Sources of Power in Conflict (part 2 of 2)

April 16, 2012

Leaders have conflict. No matter how good a leader is, conflict is an issue that leaders must learn to deal with and navigate. And within conflict there are specific sources of power I would like to share with you and learn about.

Power, like anything else, can be abused if it is used too much. Since the sources of my power are more silent and not as obvious, I am not sure if I have “used” or “abused” my power very much. I think there have been a couple of times when the defining questions I asked were slightly manipulative.

At times, I allow my strength of listening and asking questions to direct the conversation in a way that gets the person I am in conflict with to agree with me. Or my questions might manipulate the person to agree with my point of view and say that I am right without me evening sharing my point of view or statement of what I believe is right. Even though I have only abused these sources of power a couple of times, it has been hurtful to me and the other person in conflict because it breaks down trust.

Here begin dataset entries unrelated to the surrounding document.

(* ===== verification/PortfolioBinding.v ===== *)
(** * Binding positions to the hierarchy

    Models [gbrg/governance/portfolio_position_binding.py]: a book of positions
    is attributed to instruments and issuers, summed into the leaves of the risk
    allocation tree, reconciled across its cuts and handed to the walker of
    [OmniriskAllocation].

    References of leaves are texts, or absent.  The order in which a set of
    leaves is iterated depends on the hash seed of the process; it is an
    argument, of which only that it lists the members of the set is used. *)

From Stdlib Require Import SpecFloat.
From S2P Require Import Prelude PyVal FloatOrder Json PyText Sha256 Ledger Gate McpGate SupplyChainRisk OmniriskAllocation.
Local Open Scope string_scope.

Definition PPB_AGENT_REF : string := "agent-registry://gbrg/portfolio-position-binding-validator".
Definition PPB_CONTRACT_URN : string := "gbrg.portfolio-position-binding.v0".
Definition WALKER_REF : string := "gbrg.governance.omnirisk_allocation:evaluate_tree (OMNI-1)".
Definition LADDER_CREDIT_REF : string :=
  "economic-prophet@feat/risk-adjusted-profit-raroc:risk_measures.LossDistribution.simulate_credit".
Definition LADDER_EQUITY_REF : string :=
  "economic-prophet@feat/risk-adjusted-profit-raroc:risk_measures.LossDistribution.simulate_equity".
Definition LADDER_CRYPTO_REF : string := "economic-prophet@feat/crypto-asset-class:risk_measures(in-flight)".
Definition ER_ENTITY_REF : string := "regis-entity-graph:schemas/node.schema.json#EntityNode{node_id,kind}".

Definition ASSET_CLASS_LADDER : list (string * string) :=
  [("credit", LADDER_CREDIT_REF); ("equity", LADDER_EQUITY_REF); ("market", LADDER_EQUITY_REF); ("crypto", LADDER_CRYPTO_REF)].
Definition ISSUER_ENTITY_KINDS : list string := ["ORG"; "PERSON"; "ENTITY_CLUSTER"].

(** [PortfolioBindingError]. *)
Definition binding_error (msg : string) : exn := ValueError msg.

Section binding.
Context `{FloatRepr}.
Variable fsum : list spec_float -> spec_float.
Variable incompatible : list (string * string).
Variable iter_set : list string -> list string.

Power in American culture seems to be something that people admire when they think it is used for something that benefits them, and they view power as something bad when they feel power was used inappropriately over them. One book describes power in this way, “Humans have long craved control. They have understood the potential power that comes with working together. They have also used power for self-preservation and self-promoting.”[1] People in American culture seem to view power as telling someone else what to do with no option to do otherwise. Or they view power as when they tell someone that they are going to do something with no option for anyone else to do otherwise.

However, as I have shared, my sources of personal power are more subtle and silent than how the world often defines and looks at power. Based on my experience of using good listening, defining questions, building cooperation, and clearly stating what I want, I have good sources of power that are very effective.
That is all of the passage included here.